* [WHAT THIS TASK INVOLVES]:
Where the records below show the word "PageTable" in a line, please copy that line.

* [RECORDS FOR THE TASK]:
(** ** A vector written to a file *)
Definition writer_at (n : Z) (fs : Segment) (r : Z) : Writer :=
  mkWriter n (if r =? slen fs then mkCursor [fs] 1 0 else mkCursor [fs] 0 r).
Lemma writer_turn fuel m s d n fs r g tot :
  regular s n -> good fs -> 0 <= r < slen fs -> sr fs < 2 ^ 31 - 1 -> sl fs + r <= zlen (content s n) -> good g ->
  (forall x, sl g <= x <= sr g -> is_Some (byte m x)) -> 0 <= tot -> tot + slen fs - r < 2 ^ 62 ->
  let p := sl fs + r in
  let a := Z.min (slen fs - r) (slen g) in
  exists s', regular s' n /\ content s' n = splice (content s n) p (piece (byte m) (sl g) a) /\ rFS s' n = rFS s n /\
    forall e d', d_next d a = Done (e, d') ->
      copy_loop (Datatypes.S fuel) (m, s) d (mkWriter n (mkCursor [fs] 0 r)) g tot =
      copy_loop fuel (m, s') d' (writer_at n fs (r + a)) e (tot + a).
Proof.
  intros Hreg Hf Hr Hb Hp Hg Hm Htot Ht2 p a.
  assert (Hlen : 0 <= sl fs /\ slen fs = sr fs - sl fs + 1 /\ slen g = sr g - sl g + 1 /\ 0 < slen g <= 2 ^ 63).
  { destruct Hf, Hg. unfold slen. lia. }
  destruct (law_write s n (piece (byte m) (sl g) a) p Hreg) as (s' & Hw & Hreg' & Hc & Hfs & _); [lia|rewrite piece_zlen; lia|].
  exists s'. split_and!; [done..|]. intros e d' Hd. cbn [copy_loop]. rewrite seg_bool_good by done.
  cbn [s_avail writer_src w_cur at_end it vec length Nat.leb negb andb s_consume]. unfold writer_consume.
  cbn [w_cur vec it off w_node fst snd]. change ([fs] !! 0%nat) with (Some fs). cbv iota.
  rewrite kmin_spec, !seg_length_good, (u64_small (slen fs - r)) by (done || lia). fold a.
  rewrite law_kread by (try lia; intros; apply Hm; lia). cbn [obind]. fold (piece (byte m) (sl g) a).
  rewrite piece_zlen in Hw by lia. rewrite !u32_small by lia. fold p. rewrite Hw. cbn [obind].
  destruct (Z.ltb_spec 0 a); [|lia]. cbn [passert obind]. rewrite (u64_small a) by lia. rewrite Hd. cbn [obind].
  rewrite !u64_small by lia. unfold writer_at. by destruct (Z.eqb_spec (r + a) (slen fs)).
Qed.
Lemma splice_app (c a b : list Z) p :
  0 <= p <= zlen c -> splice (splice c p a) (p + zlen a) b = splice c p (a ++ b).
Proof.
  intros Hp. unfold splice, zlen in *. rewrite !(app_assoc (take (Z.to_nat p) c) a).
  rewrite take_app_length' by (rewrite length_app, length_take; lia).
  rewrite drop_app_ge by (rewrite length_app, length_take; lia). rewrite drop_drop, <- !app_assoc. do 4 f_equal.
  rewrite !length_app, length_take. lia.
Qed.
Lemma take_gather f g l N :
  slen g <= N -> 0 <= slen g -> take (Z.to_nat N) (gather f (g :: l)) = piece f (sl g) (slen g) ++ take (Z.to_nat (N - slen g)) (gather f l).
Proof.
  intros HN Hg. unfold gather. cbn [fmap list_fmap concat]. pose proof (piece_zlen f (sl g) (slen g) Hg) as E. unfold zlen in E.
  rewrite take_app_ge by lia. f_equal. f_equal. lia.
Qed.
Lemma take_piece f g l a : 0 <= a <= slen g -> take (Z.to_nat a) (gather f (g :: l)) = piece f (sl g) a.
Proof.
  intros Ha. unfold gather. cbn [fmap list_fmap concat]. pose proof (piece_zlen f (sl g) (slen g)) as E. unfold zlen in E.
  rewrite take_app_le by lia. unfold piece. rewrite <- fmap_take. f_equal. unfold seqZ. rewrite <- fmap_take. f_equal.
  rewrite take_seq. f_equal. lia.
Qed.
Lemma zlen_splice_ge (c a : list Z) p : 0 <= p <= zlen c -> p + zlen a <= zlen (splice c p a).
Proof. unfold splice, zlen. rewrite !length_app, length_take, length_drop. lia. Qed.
---
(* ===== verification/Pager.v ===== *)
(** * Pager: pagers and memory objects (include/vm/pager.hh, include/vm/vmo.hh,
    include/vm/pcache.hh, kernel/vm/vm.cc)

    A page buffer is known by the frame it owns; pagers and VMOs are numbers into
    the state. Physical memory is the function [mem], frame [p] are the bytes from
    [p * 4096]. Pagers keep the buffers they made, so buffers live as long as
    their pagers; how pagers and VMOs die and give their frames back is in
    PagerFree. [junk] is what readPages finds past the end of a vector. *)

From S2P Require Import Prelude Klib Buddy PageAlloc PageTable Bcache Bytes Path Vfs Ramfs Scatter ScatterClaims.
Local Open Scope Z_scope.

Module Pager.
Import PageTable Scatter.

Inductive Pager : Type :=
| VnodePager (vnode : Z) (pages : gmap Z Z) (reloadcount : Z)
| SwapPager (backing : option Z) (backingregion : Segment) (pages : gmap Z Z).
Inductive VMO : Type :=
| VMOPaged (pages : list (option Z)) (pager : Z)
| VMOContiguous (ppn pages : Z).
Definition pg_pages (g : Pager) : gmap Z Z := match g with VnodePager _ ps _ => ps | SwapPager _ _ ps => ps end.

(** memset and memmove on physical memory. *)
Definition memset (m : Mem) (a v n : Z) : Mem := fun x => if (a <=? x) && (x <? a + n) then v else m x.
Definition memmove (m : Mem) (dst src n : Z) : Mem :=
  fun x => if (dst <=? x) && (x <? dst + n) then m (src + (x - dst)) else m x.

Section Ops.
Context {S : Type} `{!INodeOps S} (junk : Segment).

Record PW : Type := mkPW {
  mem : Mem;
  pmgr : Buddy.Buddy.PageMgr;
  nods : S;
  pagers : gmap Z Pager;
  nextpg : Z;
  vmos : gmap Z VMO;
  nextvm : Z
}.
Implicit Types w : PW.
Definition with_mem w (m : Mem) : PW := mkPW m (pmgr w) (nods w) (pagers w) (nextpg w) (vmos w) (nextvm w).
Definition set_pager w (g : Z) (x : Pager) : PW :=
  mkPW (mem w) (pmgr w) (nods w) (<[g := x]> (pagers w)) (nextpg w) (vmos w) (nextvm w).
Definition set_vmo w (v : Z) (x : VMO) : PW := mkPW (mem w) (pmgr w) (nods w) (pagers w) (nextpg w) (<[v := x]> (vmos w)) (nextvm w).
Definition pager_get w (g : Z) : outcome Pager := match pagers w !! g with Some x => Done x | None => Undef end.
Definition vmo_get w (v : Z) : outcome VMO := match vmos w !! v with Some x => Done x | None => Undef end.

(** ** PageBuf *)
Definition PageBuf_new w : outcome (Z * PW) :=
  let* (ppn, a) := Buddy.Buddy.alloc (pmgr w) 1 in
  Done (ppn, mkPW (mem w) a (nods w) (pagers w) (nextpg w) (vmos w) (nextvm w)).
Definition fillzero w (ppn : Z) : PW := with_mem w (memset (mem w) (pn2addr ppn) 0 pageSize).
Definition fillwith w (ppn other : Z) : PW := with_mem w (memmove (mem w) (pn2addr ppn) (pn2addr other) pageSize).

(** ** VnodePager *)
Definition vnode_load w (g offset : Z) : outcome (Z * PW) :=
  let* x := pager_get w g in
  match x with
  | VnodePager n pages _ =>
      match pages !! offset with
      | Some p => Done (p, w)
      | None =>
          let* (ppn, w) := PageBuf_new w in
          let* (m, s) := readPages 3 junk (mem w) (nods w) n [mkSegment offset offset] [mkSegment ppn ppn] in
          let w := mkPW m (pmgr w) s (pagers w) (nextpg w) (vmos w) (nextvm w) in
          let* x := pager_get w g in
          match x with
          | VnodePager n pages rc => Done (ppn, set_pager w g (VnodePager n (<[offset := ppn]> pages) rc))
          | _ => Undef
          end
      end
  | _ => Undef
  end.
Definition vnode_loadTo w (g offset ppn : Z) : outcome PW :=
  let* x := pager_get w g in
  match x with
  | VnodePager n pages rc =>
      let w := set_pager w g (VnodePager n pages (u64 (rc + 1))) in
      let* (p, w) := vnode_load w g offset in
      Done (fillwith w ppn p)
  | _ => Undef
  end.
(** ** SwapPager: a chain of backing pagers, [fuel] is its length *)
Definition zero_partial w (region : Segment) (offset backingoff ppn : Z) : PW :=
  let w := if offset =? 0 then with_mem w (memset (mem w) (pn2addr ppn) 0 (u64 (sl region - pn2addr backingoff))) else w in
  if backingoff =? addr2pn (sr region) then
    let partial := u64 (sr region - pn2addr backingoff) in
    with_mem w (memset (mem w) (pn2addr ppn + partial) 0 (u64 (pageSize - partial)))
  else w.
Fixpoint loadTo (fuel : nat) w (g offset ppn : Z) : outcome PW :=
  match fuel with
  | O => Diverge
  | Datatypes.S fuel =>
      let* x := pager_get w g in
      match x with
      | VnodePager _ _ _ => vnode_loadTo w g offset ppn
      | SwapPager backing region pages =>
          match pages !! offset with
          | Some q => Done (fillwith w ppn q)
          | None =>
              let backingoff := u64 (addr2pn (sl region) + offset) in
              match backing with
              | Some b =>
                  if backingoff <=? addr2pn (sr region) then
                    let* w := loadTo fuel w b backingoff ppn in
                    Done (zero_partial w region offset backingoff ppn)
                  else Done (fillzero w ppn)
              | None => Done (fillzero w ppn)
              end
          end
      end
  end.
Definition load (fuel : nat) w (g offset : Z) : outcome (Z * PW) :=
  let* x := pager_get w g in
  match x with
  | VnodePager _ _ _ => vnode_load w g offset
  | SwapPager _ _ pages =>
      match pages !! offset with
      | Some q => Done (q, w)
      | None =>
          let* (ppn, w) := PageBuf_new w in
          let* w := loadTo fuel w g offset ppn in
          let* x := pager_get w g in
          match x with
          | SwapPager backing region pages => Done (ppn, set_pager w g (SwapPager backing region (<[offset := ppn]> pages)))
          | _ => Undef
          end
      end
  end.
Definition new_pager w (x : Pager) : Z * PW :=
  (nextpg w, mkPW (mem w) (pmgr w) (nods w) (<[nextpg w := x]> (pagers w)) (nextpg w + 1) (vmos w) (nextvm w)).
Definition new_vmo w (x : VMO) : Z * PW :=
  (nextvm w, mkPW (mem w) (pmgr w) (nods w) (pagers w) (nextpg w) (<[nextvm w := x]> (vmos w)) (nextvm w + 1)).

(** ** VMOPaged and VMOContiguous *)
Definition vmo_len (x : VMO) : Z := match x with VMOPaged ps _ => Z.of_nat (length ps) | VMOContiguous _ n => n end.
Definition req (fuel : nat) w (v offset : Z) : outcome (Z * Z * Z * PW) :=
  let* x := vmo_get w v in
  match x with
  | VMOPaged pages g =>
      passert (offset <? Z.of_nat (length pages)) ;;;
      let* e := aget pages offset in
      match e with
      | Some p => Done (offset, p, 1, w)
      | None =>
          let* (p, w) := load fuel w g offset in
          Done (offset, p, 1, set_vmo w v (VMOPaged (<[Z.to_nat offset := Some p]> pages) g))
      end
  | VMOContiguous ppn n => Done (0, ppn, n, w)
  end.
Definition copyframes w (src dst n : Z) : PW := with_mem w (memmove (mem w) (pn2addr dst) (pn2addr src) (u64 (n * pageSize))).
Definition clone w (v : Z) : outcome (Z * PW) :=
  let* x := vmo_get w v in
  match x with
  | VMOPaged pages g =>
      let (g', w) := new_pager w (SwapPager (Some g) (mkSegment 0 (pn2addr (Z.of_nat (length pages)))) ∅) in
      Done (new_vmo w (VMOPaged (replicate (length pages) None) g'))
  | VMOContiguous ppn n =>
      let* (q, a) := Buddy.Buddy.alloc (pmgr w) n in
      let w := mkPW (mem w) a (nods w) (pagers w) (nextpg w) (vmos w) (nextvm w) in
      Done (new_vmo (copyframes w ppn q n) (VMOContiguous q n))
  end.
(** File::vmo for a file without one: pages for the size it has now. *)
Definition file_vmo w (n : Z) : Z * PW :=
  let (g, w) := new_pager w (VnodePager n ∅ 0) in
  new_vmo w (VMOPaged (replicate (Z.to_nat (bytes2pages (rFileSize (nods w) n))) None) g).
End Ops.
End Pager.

* [RESULT OF THIS EXERCISE]:
From S2P Require Import Prelude Klib Buddy PageAlloc PageTable Bcache Bytes Path Vfs Ramfs Scatter ScatterClaims.
Import PageTable Scatter.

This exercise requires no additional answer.